'When two organs of our Constitution, which are supposed to be the strongest pillars of Indian democracy, start mistrusting each other, then what is left of the country? What is left of democracy?'
Retired Delhi high court judge Justice R S Sodhi, whose Twitter video saying that the judiciary has hijacked the Constitution was latched onto by Union Law Minister Kiren Rijiju to take on the judiciary, speaks to Prasanna D Zore/Rediff.com at length about what's wrong with the Supreme Court's Collegium system of appointing judges to the higher judiciary and why the government and the judiciary should act sensibly and Parliament should enact another legislation for appointment of judges in consonance with the judiciary.
The first of a two-part interview:
Your video on Twitter has you saying that the judiciary has hijacked the Constitution has found quite some support among ministers...
Firstly, I did not post anything. You people are posting them yourselves (on social media). I don't post them.
The Union law minister has supported your view about the judiciary hijacking the Constitution.
It is very nice of him.
Why would you feel that the judiciary has hijacked the Constitution?
The judiciary has hijacked the Constitution. They have hijacked the Constitution because the Constitution doesn't envisage a Collegium system (for appointing judges to the high courts and Supreme Court) at all. And they (the Supreme Court) have introduced the Collegium system by amending the Constitution.
How can they do that? They have no power. They can only interpret the Constitution; they cannot amend or make laws. But they have done it (in 2015, the apex court struck down the National Judicial Appointments Commission (NJAC) by a 4:1 majority, stating that it violated the basic structure of our Constitution) and therefore, they arrogated to themselves the power to appoint themselves.
So now there are self-appointed people who are running the judiciary of this country and holding the whole nation hostage.
Does our Constitution have checks to prevent what you allege is the 'hijacking of the Constitution' by the judiciary?
Parliament has to come into effect immediately; it must take remedial steps to ensure that the courts function within their respective environments (jurisdiction) and all the checks and balances are maintained.
And the Constitution functions as it is meant to function and not based on the whims and fancies of somebody.
In a Parliamentary democracy, Parliament is supreme. The Narendra Modi government has an absolute majority in both Houses of Parliament, yet, despite criticising the scrapping of the NJAC by the Supreme Court by senior members of the executive like the law minister and the vice president of India, the government has not moved forward, as suggested by you, to convene both Houses of Parliament and over-rule the scrapping of the NJAC by the Supreme Court or to enact a new law that lays down the procedure to appoint judges? Why?

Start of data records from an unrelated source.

(** * MoodFlow (src/App.tsx): validation, entry store and aggregation

    A shallow embedding of the logical core of [src/src/App.tsx]:
    the validators ([validateNumber], [sanitizeString], [validateDate]),
    the form pipeline ([validateForm], [handleSubmit]), the entry store
    update of line 135 ([upsert]), the chart window ([last30Days]), the
    per-drug aggregation ([drugAnalysis]) and the start-up load effect.

    Conventions of the embedding
    - a JavaScript string is a sequence of code units; the model keeps the
      code units below 256, i.e. Rocq's [string];
    - a JavaScript number is an IEEE 754 binary64 value, i.e. Rocq's
      primitive [float];
    - a time value (what [Date.prototype.getTime] returns) is an integer
      number of milliseconds, a [Z]; an invalid date is [None];
    - React state is passed explicitly: every handler maps a [State] to a
      [State];
    - what [JSON.parse] reads back from storage is a JSON value of any
      shape ([parsed]); the load effect installs it unchecked, so the
      component it leaves ([Mounted]) may hold something else than a list
      of entries. *)

From Stdlib Require Import ZArith List Ascii Lia Bool Permutation Sorted.
From Stdlib Require Import PrimFloat SpecFloat FloatOps.
From Stdlib Require String.
From stdpp Require Import gmap strings.
Import ListNotations.

Local Open Scope Z_scope.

I would not be the right person to answer that. I am not in government. I am an ordinary citizen like you are and I am asking the same question (as to why the Modi government is not convening a session of Parliament to over-rule the scrapping of NJAC).
Is this a good sign that the two organs of the Indian State -- the judiciary and executive -- are in a standoff with each other over how judges are appointed to the higher judiciary? Is this public standoff good for India's democracy?
Certainly not; when two organs of our Constitution, which are supposed to be the strongest pillars of Indian democracy, start mistrusting each other, then what is left of the country? What is left of democracy?
How can the court (the judiciary) say we don't trust the legislature; and how can the executive say they don't trust the courts. I mean, both of you are mudslinging at each other, and expect us, the people, to give one of you a verdict. Is that how our system will work?
So what's the way out of this impasse?
The only way is that both of them -- the judiciary and the executive -- should step down (from their public spats) and talk to each other.
Both of them have to step back a little, sit together and try to make a law (for appointment of judges to high courts and the Supreme Court) or an enactment which gives credibility to the judiciary as also to Parliament but keeping it within the framework of the Constitution.
You just cannot run this country and courts on your whims and fancies just because you have the power, one way or the other, misuse it and defile the spirit of the Constitution.